A debate conducted according to the principles of attrition argumentation, where winning is defined by outlasting the opponent’s patience, mental health, or will to continue rather than by superior logic or evidence. Attrition debates often feature asymmetric effort: one side produces short, dismissive posts while demanding long, detailed responses from the other. The attrition debater uses repetition, irrelevant tangents, and endless requests for clarification to drag the exchange into dozens of replies. When the opponent finally refuses to engage further, the attritionist proclaims “I win by default.” It is the debate equivalent of a siege, not a fencing match.
Example: “The thread had 400 comments, most of them him demanding she explain basic concepts over and over. She stopped replying after three days, and he announced he had won the attrition debate.”

Attrition Discussion

A discussion that has been hijacked by attrition argumentation tactics, transforming a potentially collaborative exchange into a draining, hostile grind. Unlike a good‑faith discussion where participants seek mutual understanding, an attrition discussion is a one‑sided endurance test. One party (or a small group) sets the pace: they ask endless questions, ignore answers already given, shift topics abruptly, and reject any summary as insufficient. The other party is forced to repeat themselves, scroll back for evidence, and spend hours crafting replies that will be met with “I don’t see how that answers my question.” Eventually, the target either leaves or breaks down, at which point the attritionist claims victory.

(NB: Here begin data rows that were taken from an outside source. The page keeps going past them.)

Lemma get_undefined_iff_witness :
  ~ In "size" (map key (kvl_rows demo)) /\ get demo "size" = None.
Proof.
  assert (H : ~ In "size" (map key (kvl_rows demo))) by (simpl; intuition discriminate).
  split; [exact H|]. exact (proj2 (get_undefined_iff demo "size") H).
Defined.

(** X4. The key that [push] returns is the name, a colon and the uuid, and
    [get] of that key returns the pushed value. *)
Theorem push_then_get (takes_id : bool) (s : KVL) (name v uuid : string) (now : Z) :
  let (k, s') := push takes_id s name v uuid now in
  k = (name ++ ":" ++ uuid)%string /\ get s' k = Some v.
Proof.
  unfold push. split; [reflexivity|]. apply get_after_set.
Qed.

(** X5. A write of tags changes what [get] returns for no key, and neither
    does a read of tags. *)
Theorem tags_keeps_values (s : KVL) (k k' : string) (tgs : option string) (now : Z) :
  get (snd (tags s k tgs now)) k' = get s k'.
Proof.
  unfold tags. destruct tgs as [l|].
  - assert (H : get (with_rows s (fst (sql_update (key_is k) (set_labels l now) (kvl_rows s)))) k'
                = get s k').
    { unfold get, sql_get, with_rows, sql_update. cbn [fst kvl_rows].
      rewrite find_map_keeps by (intros r; destruct (key_is k r); reflexivity).
      destruct (find (key_is k') (kvl_rows s)) as [r|]; [|reflexivity].
      simpl. destruct (key_is k r); reflexivity. }
    destruct (snd _ <? 1); exact H.
  - destruct (sql_get _ _); reflexivity.
Qed.

(** X6. A record that [set] has just created has no labels: [tags(k)]
    returns NULL for it, not a string and not an error. *)
Theorem new_record_has_no_labels (takes_id : bool) (s : KVL) (k v : string)
  (now later : Z) :
  ~ In k (map key (kvl_rows s)) ->
  fst (tags (set takes_id s k v now) k None later) = Returned (Labels None).
Proof.
  intros H. rewrite set_fresh by exact H.
  unfold tags, sql_get. cbn [kvl_rows].
  assert (F : find (key_is k) (kvl_rows s ++ [mkRow (kvl_seq s + 1) k v None now now])
              = Some (mkRow (kvl_seq s + 1) k v None now now)).
  { apply find_snoc_hit; [apply find_key_none, H|].
    unfold key_is. simpl. apply String.eqb_refl. }
  rewrite F. reflexivity.
Qed.

Lemma new_record_has_no_labels_witness :
  ~ In "size" (map key (kvl_rows demo))
  /\ fst (tags (set false demo "size" "xl" 50) "size" None 51) = Returned (Labels None).
Proof.
  assert (H : ~ In "size" (map key (kvl_rows demo))) by (simpl; intuition discriminate).
  split; [exact H|]. exact (new_record_has_no_labels false demo "size" "xl" 50 51 H).
Defined.

(** ** The table through a run of calls *)

Lemma ok_exec (takes_id : bool) (s : KVL) (c : call) :
  table_ok s -> table_ok (exec takes_id s c).
Proof.
  intros H. destruct c; simpl; try exact H.
  - apply ok_set, H.
  - apply ok_set, H.
  - apply ok_delete_item, H.
  - apply ok_delete_item, H.
  - apply ok_tags, H.
  - apply ok_expire, H.
Qed.

(** X7. Whatever calls are made, in whatever order, the table keeps the
    constraints of its schema: no two records share a key or an id, and no
    id is below 1 or above the counter. *)
Theorem run_keeps_table_ok (takes_id : bool) (cs : list call) :
  forall s, table_ok s -> table_ok (run takes_id s cs).
Proof.
  induction cs as [|c cs IH]; intros s H; simpl; [exact H|].
  apply IH, ok_exec, H.
Qed.

Lemma run_keeps_table_ok_witness :
  table_ok demo
  /\ table_ok (run true demo [CallPush "q" "third" "u3" 70; CallShift "q";
                              CallSet "color" "blue" 80; CallExpire 120]).
Proof.
  split; [exact demo_ok|].
  exact (run_keeps_table_ok true _ demo demo_ok).
Defined.

(** ** The order of a list *)

(** X8. [set] on a key that exists leaves every list with the same member
    keys in the same order: rewriting the value of a queued item through
    the key that [push] returned does not move it in the queue. *)
Theorem set_keeps_place (takes_id : bool) (s : KVL) (k v name : string) (now : Z) :
  In k (map key (kvl_rows s)) ->
  map key (members (set takes_id s k v now) name) = map key (members s name)
  /\ map id (members (set takes_id s k v now) name) = map id (members s name).
Proof.
  intros H. unfold members. rewrite set_existing by exact H.
  rewrite filter_map_commute
    by (intros r; unfold key_like; destruct (key_is k r); reflexivity).
  rewrite !map_map. split; apply map_ext; intros r; destruct (key_is k r); reflexivity.
Qed.

Lemma set_keeps_place_witness :
  In "q:u1" (map key (kvl_rows demo))
  /\ map key (members (set true demo "q:u1" "changed" 50) "q") = ["q:u1"; "q:u2"].
Proof.
  assert (H : In "q:u1" (map key (kvl_rows demo))) by (right; left; reflexivity).
  split; [exact H|].
  exact (proj1 (set_keeps_place true demo "q:u1" "changed" "q" 50 H)).
Defined.

Lemma delete_by_id_in (s : KVL) (m r : row) :
  table_ok s -> In m (kvl_rows s) ->
  In r (filter (fun x => negb (id x =? id m)) (kvl_rows s))
  <-> In r (kvl_rows s) /\ r <> m.
Proof.
  intros Hok Hm. rewrite filter_In, negb_true_iff, Z.eqb_neq.
  split; intros [Hr Hne]; split; try exact Hr.
  - intros ->. apply Hne. reflexivity.
  - intros E. apply Hne. apply (sorted_id_inj _ _ _ (ok_sorted _ Hok) Hr Hm E).
Qed.

(** X9. When [shift(name)] returns a value, it is the value of the member
    of the list with the least id, and that record, and no other, is gone
    from the table afterwards. *)
Theorem shift_takes_least (s : KVL) (name v : string) :
  table_ok s -> fst (shift s name) = Some v ->
  exists m, In m (kvl_rows s) /\ key_like name m = true /\ value m = v
            /\ (forall r, In r (kvl_rows s) -> key_like name r = true -> id m <= id r)
            /\ (forall r, In r (kvl_rows (snd (shift s name)))
                          <-> In r (kvl_rows s) /\ r <> m).
Proof.
  intros Hok. unfold shift. cbn [fst snd].
  rewrite (get_asc_first _ _ (ok_sorted _ Hok)).
  pose proof (sorted_filter (key_like name) _ (ok_sorted _ Hok)) as Hs.
  destruct (filter (key_like name) (kvl_rows s)) as [|m ms] eqn:E; [discriminate|].
  cbn [hd_error option_map]. intros Hv. injection Hv as Hv.
  assert (Hm : In m (filter (key_like name) (kvl_rows s))) by (rewrite E; left; reflexivity).
  apply filter_In in Hm. destruct Hm as [Hm Hc].
  exists m. split; [exact Hm|]. split; [exact Hc|]. split; [exact Hv|]. split.
  - intros r Hr Hrc.
    assert (Hin : In r (m :: ms)) by (rewrite <- E; apply filter_In; auto).
    inversion Hs as [|? ? _ Hlt]; subst. rewrite Forall_forall in Hlt.
    destruct Hin as [<-|Hin]; [lia|]. specialize (Hlt r Hin). unfold id_lt in Hlt. lia.
  - intros r. unfold delete_item.
    replace (id m =? 0) with false.
    + apply (delete_by_id_in s m r Hok Hm).
    + symmetry. apply Z.eqb_neq. pose proof (ok_ids _ Hok) as Hi.
      rewrite Forall_forall in Hi. specialize (Hi m Hm). lia.
Qed.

Example: “She joined what looked like a friendly discussion about politics, but by the third day she was losing sleep fact‑checking his repetitive claims. It was an attrition discussion, not a debate.”

Attrition Argumentation

A form of argumentation, common on social media platforms like Reddit, Discord, X/Twitter, and YouTube comment sections, where the goal is not to persuade or reach truth but to exhaust the opponent into submission or madness. Practitioners use a battery of tactics: sealioning (persistent, badfaith questioning), moving the goalpost, moving the proofpost, exhaustive induction (demanding infinite details), fallacy fallacy (dismissing valid points because of a minor logical slip), objective bias (claiming one’s own view is simply “reality”), and unbiased bias (pretending to be neutral while systematically attacking one side). Attrition argumentation weaponises time and energy: the opponent must endlessly respond, and when they finally snap or withdraw, the attritionist declares victory. It turns dialogue into a war of stamina, not reason.
Example: “He asked her for a source, she provided it; he asked for a better source, she gave a meta‑analysis; then he asked for raw data from every participant. That’s attrition argumentation: win by exhausting, not by evidence.”